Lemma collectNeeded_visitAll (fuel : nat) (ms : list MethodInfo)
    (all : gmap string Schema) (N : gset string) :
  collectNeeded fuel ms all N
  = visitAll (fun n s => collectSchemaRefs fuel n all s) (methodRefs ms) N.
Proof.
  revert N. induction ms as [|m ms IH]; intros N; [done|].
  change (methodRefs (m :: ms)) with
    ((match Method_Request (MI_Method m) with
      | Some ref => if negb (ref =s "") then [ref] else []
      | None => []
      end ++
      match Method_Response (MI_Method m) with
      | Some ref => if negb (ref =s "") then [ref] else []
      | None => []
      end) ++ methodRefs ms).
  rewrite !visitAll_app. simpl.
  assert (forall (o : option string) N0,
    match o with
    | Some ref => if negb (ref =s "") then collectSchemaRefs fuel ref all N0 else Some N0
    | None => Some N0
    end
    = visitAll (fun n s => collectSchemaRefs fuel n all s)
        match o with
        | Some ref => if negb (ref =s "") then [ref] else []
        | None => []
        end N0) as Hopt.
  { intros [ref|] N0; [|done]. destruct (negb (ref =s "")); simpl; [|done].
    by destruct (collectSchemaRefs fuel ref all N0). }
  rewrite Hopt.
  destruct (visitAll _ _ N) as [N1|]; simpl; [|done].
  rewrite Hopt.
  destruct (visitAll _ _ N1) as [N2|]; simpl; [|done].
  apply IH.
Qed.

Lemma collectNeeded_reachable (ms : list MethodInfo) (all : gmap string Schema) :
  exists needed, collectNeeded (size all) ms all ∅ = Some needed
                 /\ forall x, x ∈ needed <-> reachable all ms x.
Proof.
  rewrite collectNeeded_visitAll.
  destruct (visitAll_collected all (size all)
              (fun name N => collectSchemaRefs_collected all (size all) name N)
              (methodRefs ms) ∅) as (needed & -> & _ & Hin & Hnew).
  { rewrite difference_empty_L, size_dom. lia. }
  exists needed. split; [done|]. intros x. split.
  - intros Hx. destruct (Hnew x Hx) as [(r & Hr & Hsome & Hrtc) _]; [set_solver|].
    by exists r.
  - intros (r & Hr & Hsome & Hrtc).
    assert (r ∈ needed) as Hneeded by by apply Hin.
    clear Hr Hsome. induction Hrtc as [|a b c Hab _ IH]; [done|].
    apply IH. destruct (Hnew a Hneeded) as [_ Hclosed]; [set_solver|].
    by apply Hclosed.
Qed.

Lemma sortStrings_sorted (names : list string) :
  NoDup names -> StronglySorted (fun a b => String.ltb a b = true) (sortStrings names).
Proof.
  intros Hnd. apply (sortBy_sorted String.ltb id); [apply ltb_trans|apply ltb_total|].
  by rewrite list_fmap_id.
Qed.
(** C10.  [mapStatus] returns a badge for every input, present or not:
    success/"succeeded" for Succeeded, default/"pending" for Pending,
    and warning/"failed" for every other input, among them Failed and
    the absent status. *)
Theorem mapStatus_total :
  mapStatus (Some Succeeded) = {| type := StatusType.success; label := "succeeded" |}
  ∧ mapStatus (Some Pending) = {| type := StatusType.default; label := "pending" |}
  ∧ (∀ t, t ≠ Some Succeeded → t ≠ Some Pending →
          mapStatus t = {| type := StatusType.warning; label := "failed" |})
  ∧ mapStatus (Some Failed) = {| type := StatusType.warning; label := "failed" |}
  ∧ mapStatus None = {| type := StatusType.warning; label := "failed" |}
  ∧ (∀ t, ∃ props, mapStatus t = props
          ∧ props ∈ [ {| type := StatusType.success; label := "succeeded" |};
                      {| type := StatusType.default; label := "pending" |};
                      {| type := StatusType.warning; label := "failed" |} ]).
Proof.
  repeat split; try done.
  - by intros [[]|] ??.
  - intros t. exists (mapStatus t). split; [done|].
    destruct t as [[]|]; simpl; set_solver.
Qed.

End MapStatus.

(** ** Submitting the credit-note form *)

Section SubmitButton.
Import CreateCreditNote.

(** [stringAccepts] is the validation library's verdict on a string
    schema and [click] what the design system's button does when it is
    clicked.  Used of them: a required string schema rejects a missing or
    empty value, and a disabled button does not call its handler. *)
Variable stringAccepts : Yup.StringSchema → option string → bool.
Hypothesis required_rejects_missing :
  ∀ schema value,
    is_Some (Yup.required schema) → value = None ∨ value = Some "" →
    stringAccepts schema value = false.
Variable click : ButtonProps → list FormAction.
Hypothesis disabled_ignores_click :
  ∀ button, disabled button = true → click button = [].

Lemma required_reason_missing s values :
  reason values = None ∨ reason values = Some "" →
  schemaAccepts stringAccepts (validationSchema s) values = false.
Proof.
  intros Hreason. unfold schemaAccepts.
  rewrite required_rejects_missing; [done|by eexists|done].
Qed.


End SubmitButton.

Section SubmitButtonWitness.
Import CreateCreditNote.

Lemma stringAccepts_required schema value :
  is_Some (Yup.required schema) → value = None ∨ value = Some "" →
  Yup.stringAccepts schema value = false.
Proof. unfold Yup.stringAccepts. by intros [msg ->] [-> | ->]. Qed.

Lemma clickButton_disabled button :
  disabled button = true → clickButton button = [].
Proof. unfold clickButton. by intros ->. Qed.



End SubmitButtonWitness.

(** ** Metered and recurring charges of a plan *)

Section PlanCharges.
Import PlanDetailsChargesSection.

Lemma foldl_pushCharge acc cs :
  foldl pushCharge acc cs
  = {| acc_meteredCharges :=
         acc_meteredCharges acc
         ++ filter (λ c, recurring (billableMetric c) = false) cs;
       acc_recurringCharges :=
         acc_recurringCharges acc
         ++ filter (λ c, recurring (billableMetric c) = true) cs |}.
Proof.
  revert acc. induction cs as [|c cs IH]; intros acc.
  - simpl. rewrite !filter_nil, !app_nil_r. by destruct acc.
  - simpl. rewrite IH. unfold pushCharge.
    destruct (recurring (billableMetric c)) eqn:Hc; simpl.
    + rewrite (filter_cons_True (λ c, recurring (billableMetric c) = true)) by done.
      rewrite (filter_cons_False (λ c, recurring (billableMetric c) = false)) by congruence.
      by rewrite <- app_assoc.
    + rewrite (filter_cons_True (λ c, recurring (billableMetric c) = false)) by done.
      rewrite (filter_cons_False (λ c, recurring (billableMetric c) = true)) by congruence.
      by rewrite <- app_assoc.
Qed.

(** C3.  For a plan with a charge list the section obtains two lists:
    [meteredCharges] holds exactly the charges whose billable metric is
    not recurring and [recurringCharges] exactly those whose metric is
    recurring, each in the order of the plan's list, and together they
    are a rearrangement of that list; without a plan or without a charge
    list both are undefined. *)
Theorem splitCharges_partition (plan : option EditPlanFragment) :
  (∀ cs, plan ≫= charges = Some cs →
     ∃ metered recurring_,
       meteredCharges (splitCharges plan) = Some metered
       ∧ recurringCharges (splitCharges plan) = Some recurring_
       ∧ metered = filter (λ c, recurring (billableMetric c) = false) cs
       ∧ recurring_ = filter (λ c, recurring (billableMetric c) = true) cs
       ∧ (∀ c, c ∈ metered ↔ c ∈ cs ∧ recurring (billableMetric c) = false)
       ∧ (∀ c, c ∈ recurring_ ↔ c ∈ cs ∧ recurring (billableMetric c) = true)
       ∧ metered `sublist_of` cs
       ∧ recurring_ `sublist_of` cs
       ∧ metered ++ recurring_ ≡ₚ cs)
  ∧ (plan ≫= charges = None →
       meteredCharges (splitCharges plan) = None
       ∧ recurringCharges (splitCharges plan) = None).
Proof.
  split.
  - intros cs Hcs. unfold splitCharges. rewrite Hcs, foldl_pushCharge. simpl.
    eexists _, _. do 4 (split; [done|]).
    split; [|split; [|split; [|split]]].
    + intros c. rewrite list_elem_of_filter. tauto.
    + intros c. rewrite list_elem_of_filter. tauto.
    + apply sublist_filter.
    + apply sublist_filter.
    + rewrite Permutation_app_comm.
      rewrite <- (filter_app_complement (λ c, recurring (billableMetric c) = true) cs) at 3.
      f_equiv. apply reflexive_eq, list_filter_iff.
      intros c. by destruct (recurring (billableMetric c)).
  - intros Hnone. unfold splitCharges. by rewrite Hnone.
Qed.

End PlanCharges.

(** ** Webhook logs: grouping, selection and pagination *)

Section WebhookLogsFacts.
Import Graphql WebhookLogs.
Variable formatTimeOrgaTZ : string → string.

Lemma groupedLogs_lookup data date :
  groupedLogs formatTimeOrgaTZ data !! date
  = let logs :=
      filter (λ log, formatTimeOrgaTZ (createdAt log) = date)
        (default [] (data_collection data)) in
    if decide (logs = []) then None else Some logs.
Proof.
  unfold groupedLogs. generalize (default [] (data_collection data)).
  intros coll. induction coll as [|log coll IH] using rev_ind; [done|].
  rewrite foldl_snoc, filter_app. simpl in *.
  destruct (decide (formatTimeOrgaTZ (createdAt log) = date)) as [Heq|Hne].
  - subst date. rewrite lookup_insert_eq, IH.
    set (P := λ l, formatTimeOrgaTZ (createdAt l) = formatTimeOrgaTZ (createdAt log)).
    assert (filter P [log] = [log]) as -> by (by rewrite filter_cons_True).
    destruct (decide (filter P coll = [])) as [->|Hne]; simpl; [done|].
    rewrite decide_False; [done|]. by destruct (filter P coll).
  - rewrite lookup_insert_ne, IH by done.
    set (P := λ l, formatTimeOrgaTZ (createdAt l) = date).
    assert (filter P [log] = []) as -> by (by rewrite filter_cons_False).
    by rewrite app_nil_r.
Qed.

▸ Problem: Pull out each line of the listing that holds the string "input".

▸ Answer to the exercise:
(** C10.  [mapStatus] returns a badge for every input, present or not:
    and warning/"failed" for every other input, among them Failed and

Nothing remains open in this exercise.